# So how many barrow/upright/racing trike riders do we have



## thegravestoneman (21 Feb 2016)

As a rider of a barrow or upright trike, I am wondering how many of us here ride similar? Are you aware of their existence and the fact they are still made and ridden? It seems the CTC have forgotten about us and Sustrans don't really know of us and many that do assume we are all physically impaired in some way.


----------



## Sharky (21 Feb 2016)

Have a tandem trike in the garage. Was bought to take my autistic daughter out, but she no longer likes it, so does not get used much now. But great fun to ride.


----------



## Sharky (21 Feb 2016)

PS - as a member of the Gravesend Cycling Club, I like your user name.


----------



## Smokin Joe (21 Feb 2016)

I haven't seen an upright trike for donkey's years. You always used to come across a few in time trials back in the day, and many events had a special category for trikes.

I guess most people who venture onto three wheels now go down the recumbent route?


----------



## thegravestoneman (21 Feb 2016)

700ish of us in the Tricycle Association alone, there are still records being set by some of the fast lads and TTs are still attended both trike specific and 'bike' events. Not so many Criteriums these days but you can still find them. Some excellent new trikes are still built and older ones come up often. The joy a few tight bends at speed is 'special' and often a spectacular sight to see. Most do think of recumbents these days when trikes are mentioned and we race against them too, but it's another form of cycling and not to be forgotten.

Sharky, Gravestoneman my trade and how some remember me.


----------



## raleighnut (22 Feb 2016)

I ride an upright, bought for physiotherapy after I broke my femur and then fitted with an electric kit after I found that I couldn't get back up the hill I live on top of.
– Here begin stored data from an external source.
(** * node-omnibus-server: a shallow embedding of [src/index.ts]

    The server answers three families of requests (tools, resources, prompts).
    The development has these parts:

    - [JsString], [JsValue]: the JavaScript strings and JSON values the
      handlers manipulate, with the few built-in operations the source applies
      to them (trim, split, join, toLowerCase, property reads, object spread,
      template-literal interpolation);
    - [Runtime]: what Node.js and the MCP SDK provide (the [fs], [path],
      [child_process], [URL] and [JSON] entry points the source calls);
    - the server monad [M]: explicit passing of the operating-system state, the
      [projectDocs] map and a log of every primitive call, with exceptions;
    - the handlers, one definition per method of [NodeOmnibusServer];
    - an in-memory runtime used to run the handlers on concrete requests;
    - the properties of the handlers, with closed runs at the end. *)

From Stdlib Require Import ZArith Ascii String List.
From stdpp Require Import base option strings list gmap pretty.

Local Open Scope Z_scope.
Local Open Scope stdpp_scope.
Set Warnings "-register-all".

(** ** JavaScript strings

    A string is a sequence of UTF-16 code units; the model keeps the code units
    below 256, one [ascii] each. *)
Module JsString.

(** The double-quote character. *)
Definition dq : string := String (ascii_of_nat 34) EmptyString.

(** Line feed, written [\n] in the source. *)
Definition nl : string := String (ascii_of_nat 10) EmptyString.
Mine is only an utility trike though so is a bit of a hefty old hector great fun.


----------



## Ian H (22 Feb 2016)

I used to ride barrows in the 80s. Spent a year riding fixed trike. That was interesting. I still
get mildly irritated when someone starts a trike thread and I discover they mean recumbent.


----------



## martint235 (22 Feb 2016)

There was at least one on LEL 2013. I don't know if he finished but I remember riding alongside him for a bit on the way north.


----------



## starhawk (22 Feb 2016)

I do still have an upright Mountain bike, but I haven't used it for years. It has been gathering dust since I bought my trike. It is still there because I havent found a buyer


----------



## Ian H (22 Feb 2016)

martint235 said:


> There was at least one on LEL 2013. I don't know if he finished but I remember riding alongside him for a bit on the way north.
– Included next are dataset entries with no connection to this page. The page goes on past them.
Lemma evaluations_callsFrom_other mk (s : Slot) (fs : list DecoratorFunc) :
  forall i v, (forall k, mk k <> s) -> evaluations s (callsFrom mk i fs v) = 0%nat.
Proof.
  induction fs as [|f fs IH]; intros i v Hne; [reflexivity|].
  unfold evaluations in *. simpl.
  destruct (Slot_eq_dec (mk i) s) as [E|_]; [destruct (Hne i E)|].
  apply IH. exact Hne.
Qed.

Lemma evaluations_callsFrom mk (fs : list DecoratorFunc) :
  (forall k k', mk k = mk k' -> k = k') ->
  forall i j v,
    evaluations (mk j) (callsFrom mk i fs v)
    = if decide (i <= j < i + length fs)%nat then 1%nat else 0%nat.
Proof.
  intros Hinj. induction fs as [|f fs IH]; intros i j v.
  - simpl. destruct (decide (i <= j < i + 0)%nat); [lia | reflexivity].
  - unfold evaluations in *. simpl.
    rewrite (IH (S i) j v).
    destruct (Slot_eq_dec (mk i) (mk j)) as [E|NE].
    + apply Hinj in E. subst j.
      destruct (decide (S i <= i < S i + length fs)%nat); [lia|].
      destruct (decide (i <= i < i + S (length fs))%nat); [reflexivity | lia].
    + assert (i <> j) by congruence.
      destruct (decide (S i <= j < S i + length fs)%nat);
        destruct (decide (i <= j < i + S (length fs))%nat); try reflexivity; lia.
Qed.

(** One walk over the decorators of a bar calls each of them once. *)
Lemma evaluations_decoratorCalls (bar : Bar) (v : BarView) (s : Slot) :
  registered bar s -> evaluations s (decoratorCalls bar v) = 1%nat.
Proof.
  unfold decoratorCalls. rewrite evaluations_app.
  destruct s as [i|i]; simpl; intros Hi.
  - rewrite (evaluations_callsFrom Prepend) by congruence.
    rewrite (evaluations_callsFrom_other Append) by congruence.
    destruct (decide (0 <= i < 0 + length (prependFuncs bar))%nat); [reflexivity | lia].
  - rewrite (evaluations_callsFrom_other Prepend) by congruence.
    rewrite (evaluations_callsFrom Append) by congruence.
    destruct (decide (0 <= i < 0 + length (appendFuncs bar))%nat); [reflexivity | lia].
Qed.

(** The calls of one turn of the loop body. *)
Lemma print_bar_calls render (W : Z) (bar : Bar) :
  (print_bar render W bar).2 = turn_calls render W bar.
Proof.
  unfold turn_calls, decoratorCalls, print_bar, bind, ret.
  pose proof (addWidths_calls Prepend (prependFuncs bar) 0%nat (view bar) 0) as H1.
  destruct (addWidths Prepend 0 (prependFuncs bar) (view bar) 0) as [w1 l1].
  pose proof (addWidths_calls Append (appendFuncs bar) 0%nat (view bar) w1) as H2.
  destruct (addWidths Append 0 (appendFuncs bar) (view bar) w1) as [w2 l2].
  destruct (render (set_Width bar (barWidth W w2))) as [line l3] eqn:E.
  simpl in *. rewrite E. simpl. subst l1 l2.
  rewrite app_nil_r, <- app_assoc. reflexivity.
Qed.

Lemma print_bar_decorators render (W : Z) (bar : Bar) :
  prependFuncs (print_bar render W bar).1.1 = prependFuncs bar /\
  appendFuncs (print_bar render W bar).1.1 = appendFuncs bar.
Proof.
  unfold print_bar, bind, ret.
  destruct (addWidths Prepend 0 (prependFuncs bar) (view bar) 0) as [w1 l1].
  destruct (addWidths Append 0 (appendFuncs bar) (view bar) w1) as [w2 l2].
  destruct (render (set_Width bar (barWidth W w2))) as [line l3].
  simpl. auto.
Qed.

(** The calls of a pass are those of its turns, in order, each on the bar
    the loop found at that turn. *)
Lemma print_loop_calls render (W : Z) (l : list nat) : forall h w h' w' cs,
  print_loop render W l h w = Some (h', w', cs) ->
  exists found : list Bar,
    length found = length l /\
    (forall i a, l !! i = Some a ->
       exists h_i w_i cs_i bar,
         print_loop render W (take i l) h w = Some (h_i, w_i, cs_i) /\
         h_i !! a = Some bar /\ found !! i = Some bar) /\
    cs = concat (map (turn_calls render W) found).
Proof.
  induction l as [|a l IH] using rev_ind; intros h w h' w' cs H.
  - simpl in H. inversion H; subst. exists []. simpl.
    repeat split; try reflexivity.
    intros i a Hi. destruct i; discriminate.
  - rewrite print_loop_app in H.
    destruct (print_loop render W l h w) as [[[h1 w1] cs1]|] eqn:E1; [|discriminate].
    simpl in H. destruct (h1 !! a) as [bar|] eqn:Ha; [|discriminate].
    pose proof (print_bar_calls render W bar) as Hc.
    destruct (print_bar render W bar) as [[bar' line] cs0] eqn:Eb.
    inversion H; subst. clear H. simpl in Hc.
    destruct (IH _ _ _ _ _ E1) as (found & Hlen & Hi & Hcs).
    exists (found ++ [bar]).
    split; [rewrite !length_app; simpl; lia|]. split.
    + intros i b Hb.
      destruct (decide (i < length l)%nat) as [Hlt|Hge].
      * rewrite lookup_app_l in Hb by exact Hlt.
        destruct (Hi i b Hb) as (h_i & w_i & cs_i & bar_i & Hp & Hh & Hl).
        exists h_i, w_i, cs_i, bar_i.
        rewrite take_app_le by lia.
        rewrite lookup_app_l by lia. auto.
      * assert (i = length l).
        { apply lookup_lt_Some in Hb. rewrite length_app in Hb. simpl in Hb. lia. }
        subst i. rewrite list_lookup_middle in Hb by reflexivity.
        inversion Hb; subst b.
        exists h1, w1, cs1, bar.
        rewrite take_app_le by lia. rewrite take_ge by lia.
        rewrite list_lookup_middle by lia. auto.
    + rewrite map_app, concat_app. simpl. rewrite !app_nil_r.
      rewrite Hcs, Hc. reflexivity.
Qed.

(** With the rendering of the spec, a turn calls each decorator twice. *)
Lemma print_bar_twice (overhead : Z) (W : Z) (bar : Bar) (s : Slot) :
  registered bar s ->
  evaluations s (turn_calls (Bar_String overhead) W bar) = 2%nat.
Proof.
  intros Hs. unfold turn_calls. rewrite evaluations_app.
  rewrite (evaluations_decoratorCalls bar (view bar) s Hs).
  rewrite Bar_String_calls.
  destruct (print_bar_decorators (Bar_String overhead) W bar) as [Hp Ha].
  rewrite evaluations_decoratorCalls; [reflexivity|].
  destruct s; simpl in *; [rewrite Hp | rewrite Ha]; exact Hs.
Qed.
Of course he finished. Trikies don't pack (according to Mr Hopper). But I do see at least one trike-rider in the finish list.


----------



## screenman (22 Feb 2016)

You might have ridden at the trike weekend my club runs in Lincoln, possible you even know of some of our madder trike owners, myself not being one as I still have a brain.


----------



## thegravestoneman (22 Feb 2016)

sadly it's conflicting with the Tour de Yorkshire this year which practically passes my door, so I probably won't see Pete and co this year.


----------



## Sharky (22 Feb 2016)

With another daughter .....


----------



## thegravestoneman (22 Feb 2016)

grand looking machine Sharky, Is it a conversion kit? bet you get noticed when it's out. I'll have to dig out a photo of mine, 30 odd years ago


----------



## Sharky (22 Feb 2016)

thegravestoneman said:


> grand looking machine Sharky, Is it a conversion kit? bet you get noticed when it's out. I'll have to dig out a photo of mine, 30 odd years ago


Got it secondhand years ago. It started life as a Peugeot two wheel tandem and a previous owner had welded on the back end axle. Certainly gets noticed, my kids have left home now, so doesn't get used much. But my grandkids will be of the right age soon, and when they visit, if they spot it in the garage!


----------



## DaddyPaddey (23 Feb 2016)

We have a husband and wife in the Portsmouth CTC [both in their 80's] who ride a tandem version. Unfortunately he rolled it a year or so ago and broke his wifes arm. All mended now and they are out regularly. When not on it he has a solo with electric motor. I had a Ken Rogers which was 'exciting' to say the least. You could fly a wheel at 5mph. Great fun when you were riding in the middle of a peleton of old farts!


----------



## thegravestoneman (1 Mar 2016)

Bob Jackson now sorted and ready for this years TT'S, Higgins back in bits, And conversion kit sold


----------



## thegravestoneman (3 Mar 2016)

I am guessing from the replies that the answer to the original question is not a lot . oh well,


----------



## Sharky (3 Mar 2016)

A club in our area (CC Bexley) are full of trikes http://www.cycleclub-bexley.org.uk/tadinner.jpg
and are often seen out and about.


----------



## thegravestoneman (3 Mar 2016)

Sharky said:


> A club in our area (CC Bexley) are full of trikes http://www.cycleclub-bexley.org.uk/tadinner.jpg
> and are often seen out and about.


some trikes in club colours too, love it cheers


----------



## thegravestoneman (3 Mar 2016)

Maybe this thread is in the wrong section, but where to put it?


----------



## TheDoctor (8 Mar 2016)

We've got a Mission upright trike. Its by no means a racer, but is quite handy for shopping.
It also makes for excellent resistance training. It's like pedaling an anvil...


----------